New wave of phishing attempts reported by Postal Police following reports received over the course of these weeks: scammers send messages via email or WhatsApp to those who have booked trips on online platforms, pretending to be the platform or agency used to book and claiming that the payment for the trip was unsuccessful. At that point, having obtained the attention of his victim, the criminal “drops the ace” by asking for a new urgent payment on a different account. Let’s see how to recognize this scam and what to do to defend yourself.
How the scam against those who booked trips online works
The scam starts with receiving a message that arrives on WhatsApp or via email. In the message in question, the cyber criminals refer to very specific details regarding the booking of a trip actually made by the contacted user. As explained by the Postal Police «the victim has actually made a booking and the amount indicated in the fraudulent message corresponds exactly to the amount agreed with the agency or platform. This element makes communication particularly credible and insidious».

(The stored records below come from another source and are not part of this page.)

Lemma exchange_safe c hops n own u method body headers : own_ok c own ->
  let '(r, trace) := exchange n c hops own u method body headers in run_safe c u body n r trace.
Proof.
  revert own u method body headers. induction n as [|n IH]; intros own u method body headers Ho; cbn [exchange].
  - unfold run_safe, chained. cbn. repeat split; try done; lia.
  - destruct (one_hop c (hops n) own u method body headers) as [[s own'] t] eqn:E. apply one_hop_safe in E as (Ho' & Hs & Ht); [|done].
    destruct t as [r|v method' body' headers'].
    + destruct s as [x|]; unfold option_list, option_rect, run_safe, chained; cbn [length head].
      * destruct (Hs x eq_refl) as (H1 & H2 & H3). split; [lia|]. split; [by constructor|]. split; [by intros [|i] ? ?|].
        split; [intros y [= <-]; done|]. intros reply ->. by destruct Ht.
      * split; [lia|]. split; [done|]. split; [done|]. split; [done|]. intros reply ->. destruct Ht as [[? [=]] _].
    + destruct Ht as [[x ->] Hstep]. destruct (Hs x eq_refl) as (H1 & H2 & H3). specialize (IH own' v method' body' headers' Ho').
      destruct (exchange n c hops own' v method' body' headers') as [r trace]. destruct IH as (I1 & I2 & I3 & I4 & I5).
      unfold option_list, option_rect. cbn [app]. unfold run_safe. cbn [length head]. split; [lia|]. split; [by constructor|].
      split; [|split; [by intros y [= <-]|intros reply Hr; split; [done|by apply (I5 reply)]]].
      apply chained_cons; [done|]. intros y Hy. destruct (I4 y Hy) as [-> ->]. by rewrite H1, H2.
Qed.
(** What no report of a batch loses: a recovery that a required request asked for. *)
Lemma recovery_not_lost acts err e : Some e ∈ ba_reports (run acts) -> recovers e = true ->
  exists e', operationErr err (run acts) = Some e' /\ recovers e' = true.
Proof.
  intros Hin He. pose proof (bo_err _ (run_batch_ok acts)) as Hb. unfold blamed in Hb. set (es := omap id (ba_reports (run acts))) in *.
  assert (e ∈ es) as Hes by (apply list_elem_of_omap; by exists (Some e)).
  destruct (List.find recovers es) as [x|] eqn:Ef.
  - apply List.find_some in Ef as [_ Hx]. exists x. split; [|done]. unfold operationErr. rewrite Hb, Hx, orb_true_r. done.
  - apply list_elem_of_In in Hes. rewrite (List.find_none _ _ Ef e Hes) in He. done.
Qed.

(** One or two runs, a second only for an error the lease recovers from; the
    caller and the lease hear of the last. *)
Lemma WithMedia_spec runs recover : let '(err, told, n) := WithMedia runs recover in
  exists k, n = S k /\ (k <= 1)%nat /\ err = publicError <$> (runs k).1 /\ told = operationErr (runs k).1 (runs k).2 /\
    (n = 2%nat -> exists e, operationErr (runs 0%nat).1 (runs 0%nat).2 = Some e /\ recover e = true).
Proof.
  unfold WithMedia. destruct (runs 0%nat) as [err0 b0] eqn:E0. destruct (operationErr err0 b0) as [e|] eqn:Eo.
  - destruct (recover e) eqn:Er.
    + destruct (runs 1%nat) as [err1 b1] eqn:E1. exists 1%nat. rewrite E1. repeat split; try lia. intros _. by exists e.
    + exists 0%nat. rewrite E0. cbn. rewrite Eo. by repeat split; try lia.
  - exists 0%nat. rewrite E0. cbn. rewrite Eo. by repeat split; try lia.
Qed.

(** ** The account comes last *)

Section DetailFacts.
Context {A : Type} (account : bool) (request : nat -> bool -> res goerr A).

Definition blocked (e : goerr) : bool := match as_upstream e with Some u => String.eqb (up_Code u) "upstream_blocked" | None => false end.

Lemma restricted_not_blocked e : restricted (Some e) = true -> blocked e = false.
Proof.
  unfold restricted, blocked. cbn [mbind option_bind]. destruct (as_upstream e) as [u|]; [|done]. cbn [existsb].
  destruct (String.eqb_spec (up_Code u) "upstream_blocked") as [->|]; [vm_compute; discriminate|done].
Qed.

Lemma fallback_spec r0 (r : res goerr A) : restricted (Some r0) = true ->
  match fallback (Some r0) r with Ok a => r = Ok a | Err e => blocked e = false /\ (e = r0 \/ r = Err e) end.
Proof.
  intros Hr. unfold fallback, accountFallbackError. destruct r as [a|e]; [done|]. cbn [mbind option_bind].
  destruct (as_upstream e) as [u|] eqn:Eu.
  - destruct (_ || _) eqn:E; [split; [by apply restricted_not_blocked|by left]|]. apply orb_false_iff in E as [E _].
    split; [by unfold blocked; rewrite Eu|by right].
  - split; [by unfold blocked; rewrite Eu|by right].
Qed.

(** What a turn leaves: [w] and [rs] are its account and restriction. *)
Definition turn_ok (n : nat) (w : bool) (t : tried) (w' : bool) (rs' : option goerr) : Prop :=
  head (tr_asked t) = Some w /\ (length (tr_asked t) <= 1 + (if w then 0 else 1))%nat /\
  (w' = true -> account = true /\ exists r0, rs' = Some r0 /\ restricted (Some r0) = true /\ exists m, (m <= n)%nat /\ request m false = Err r0) /\
  (w' = false -> tr_asked t = [false] /\ rs' = None) /\
  match tr_result t with Ok a => exists v, request n v = Ok a | Err e => (w' = true -> blocked e = false) /\ exists m v, (m <= n)%nat /\ request m v = Err e end.
(* ===== verification/InstagramPost.v ===== *)
(** * platform: Instagram posts

    Models src/internal/platform/instagram_app.go (a post from a reply of the
    app) and instagram.go (addresses, the choice of a method, and the legacy
    service).  Registrations are listed as in TikTokPost.  Replies, clocks and
    contexts are inputs; net/url is a parameter, and so is the text of a path
    as [EscapedPath] writes it. *)
From S2P Require Import Prelude Strconv Errors Json Float Values Regexp AppRoute Download TikTokPost.
From Stdlib Require Import Sorted.
Open Scope Z_scope.
Open Scope go_scope.

(** ** Media IDs *)

Definition instagramAlphabet : string := "ABCDEFGHIJKLMNOPQRSTUVWXYZabcdefghijklmnopqrstuvwxyz0123456789-_".

Fixpoint index_of (c : ascii) (s : string) : option Z :=
  match s with
  | EmptyString => None
  | String a s => if Ascii.eqb a c then Some 0 else match index_of c s with Some i => Some (i + 1) | None => None end
  end.

Fixpoint code_value (acc : Z) (s : string) : option Z :=
  match s with
  | EmptyString => Some acc
  | String c s => match index_of c instagramAlphabet with Some d => code_value (Z.shiftl acc 6 + d) s | None => None end
  end.

Definition bad_code : goerr := invalid_link "Invalid Instagram shortcode".
Definition instagramMediaID (shortcode : string) : res goerr string :=
  if (String.length shortcode =? 0)%nat || (20 <? String.length shortcode)%nat then Err bad_code
  else
    match code_value 0 shortcode with
    | None => Err bad_code
    | Some value => if value <=? 0 then Err bad_code else Ok (Itoa value)
    end.

(** ** The post of a reply *)

Definition clip_media (entry : json) : json :=
  let clip := obj (Some entry) in
  match obj (field "media" clip) with [] => JObj clip | media => JObj media end.

Definition matching (mediaID shortcode : string) (media : object) : bool :=
  let identity := default "" (is_string (first [field "id" media; field "strong_id__" media])) in
  let '(prefix, _, _) := cut_byte "_" identity in
  String.eqb prefix mediaID && (String.eqb (str (field "code" media)) "" || String.eqb (str (field "code" media)) shortcode).

Definition has_videos (media : object) : bool := match arr (field "video_versions" media) with [] => false | _ => true end.

Definition consider_media (mediaID shortcode : string) (best : option object) (entry : json) : option object :=
  let media := obj (Some entry) in
  if negb (matching mediaID shortcode media) then best
  else
    match best with
    | None => Some media
    | Some m => if has_videos media || negb (has_videos m) then Some media else best
    end.

Definition instagramAppMedia (payload : object) (mediaID shortcode : string) : option object :=
  fold_left (consider_media mediaID shortcode) (arr (field "items" payload) ++ map clip_media (arr (field "clips_items" payload))) None.

(** ** Renditions *)

Record rendition := mkRendition { rd_url : string; rd_fallback : string; rd_width : Z; rd_height : Z; rd_bandwidth : Z; rd_format : Z }.
Definition rd_pixels (r : rendition) : Z := i64 (rd_width r * rd_height r).

Definition rendition_better (video : bool) (c best : rendition) : bool :=
  let better := rd_pixels best <? rd_pixels c in
  if video && (rd_pixels c =? rd_pixels best)
  then (rd_bandwidth best <? rd_bandwidth c) || ((rd_bandwidth c =? rd_bandwidth best) && (rd_format best <? rd_format c))
  else better.

Section Post.
Context (Parse : string -> option URL) (ur_User : URL -> bool).

Definition instagramMediaURL (v : value) : string :=
  match is_string v with
  | Some raw =>
      match Parse raw with
      | Some u => if negb (String.eqb (ur_Scheme u) "https") || String.eqb (Hostname u) "" || ur_User u then "" else raw
      | None => ""
      end
  | None => ""
  end.

Definition candidate_of (v : json) : rendition :=
  let item := obj (Some v) in
  mkRendition "" "" (Z.max 0 (integer (field "width" item))) (Z.max 0 (integer (field "height" item))) (number (field "bandwidth" item)) (number (field "type" item)).
Definition with_url (url fallback : string) (r : rendition) : rendition :=
  mkRendition url fallback (rd_width r) (rd_height r) (rd_bandwidth r) (rd_format r).

(** The best so far, and the text of its fallback. *)
Definition consider_rendition (video : bool) (best : option (rendition * value)) (v : json) : option (rendition * value) :=
  let item := obj (Some v) in
  let candidate := candidate_of v in
  if match best with Some (b, _) => negb (rendition_better video candidate b) | None => false end then best
  else
    let url := instagramMediaURL (field "url" item) in
    if String.eqb url "" then best else Some (with_url url "" candidate, field "fallback" item).

Definition selectInstagramRendition (values : list json) (video : bool) : option rendition :=
  match fold_left (consider_rendition video) values None with
  | Some (best, fallback) => Some (with_url (rd_url best) (instagramMediaURL fallback) best)
  | None => None
  end.

Record preparedItem := mkPrepared { pi_kind : string; pi_extension : string; pi_contentType : string; pi_selected : rendition; pi_cover : option rendition; pi_duration : Z }.

(** Towards positive infinity, of a positive number. *)
Definition float_ceil (f : float) : Z :=
  match f with Finite false m e => if 0 <=? e then m * 2 ^ e else - ((- m) / 2 ^ (- e)) | _ => 0 end.

Definition sized (media : object) (r : rendition) : rendition :=
  mkRendition (rd_url r) (rd_fallback r) (if rd_width r =? 0 then Z.max 0 (integer (field "original_width" media)) else rd_width r)
    (if rd_height r =? 0 then Z.max 0 (integer (field "original_height" media)) else rd_height r) (rd_bandwidth r) (rd_format r).

Context (cfg_MaxVideoDuration cfg_CacheTTL : Z).

Definition prepareInstagramItem (media : object) : res goerr preparedItem :=
  let image := selectInstagramRendition (arr (field "candidates" (obj (field "image_versions2" media)))) false in
  let kind := integer (field "media_type" media) in
  if kind =? 1 then
    match image with
    | None => Err (Upstream_ "Instagram photo has no image candidates")
    | Some i => Ok (mkPrepared "image" "jpg" "" (sized media i) image 0)
    end
  else if kind =? 2 then
    match selectInstagramRendition (arr (field "video_versions" media)) true with
    | None => Err (Upstream_ "Instagram video has no progressive MP4 rendition")
    | Some v =>
        let seconds := decimal (field "video_duration" media) in
        if (0 <? cfg_MaxVideoDuration) && (float_rank (float_of_int cfg_MaxVideoDuration) <? float_rank seconds)
        then Err (ErrCore (NewError "content_too_long" "Instagram video exceeds MAX_VIDEO_DURATION" 413))
        else
          let duration := if (0 <? float_rank seconds) && (float_rank seconds <? float_rank (float_of_int 2147483647)) then float_ceil seconds else 0 in
          Ok (mkPrepared "video" "mp4" "video/mp4" (sized media v) image duration)
    end
  else Err (Upstream_ "Instagram response contains an unsupported media type").

Fixpoint prepare_all (children : list json) : res goerr (list preparedItem) :=
  match children with
  | [] => Ok []
  | child :: children =>
      match prepareInstagramItem (obj (Some child)) with
      | Err e => Err e
      | Ok item => match prepare_all children with Ok items => Ok (item :: items) | Err e => Err e end
      end
  end.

This makes the phishing attempt potentially effective. In addition to giving communication a certain aura of credibilitythe bad guys also trigger feelings of urgency in potential victims claiming that the amount already paid «is not accredited» or what is «under review», two expressions deliberately vague but compatible with real administrative procedures. This, combined with the fact that reference is made to the exact amount of the reservationcould lead the contacted user to trust the message and make a new payment to avoid losing the travel booking.
Urgency, as is often the case with phishing, is a key element: it reduces the time spent on verification and increases the likelihood of impulsive decisions. From a technical point of view, the most relevant signal is the request for send the money to a current account other than the official one. This change of bank details, although justified in the message, is incompatible with the standard procedures of structured travel platforms and serious travel agencies.
What to do to defend yourself
To protect yourself from scams, you must first know distinguish legitimate communications coming from the booking platform or travel agency you contacted from scam messages coming from cyber criminals. In addition to this, you must then follow the instructions provided by the Postal Police themselves by not making further payments, by not clicking on any links present in messages and by contacting the platform or agency’s customer service who were contacted through the various official contacts available.
In the event that you have already fallen victim to this scam, notify your bank to see if there is the possibility of blocking the operation and, obviously, report the incident to the Postal Police, using this form.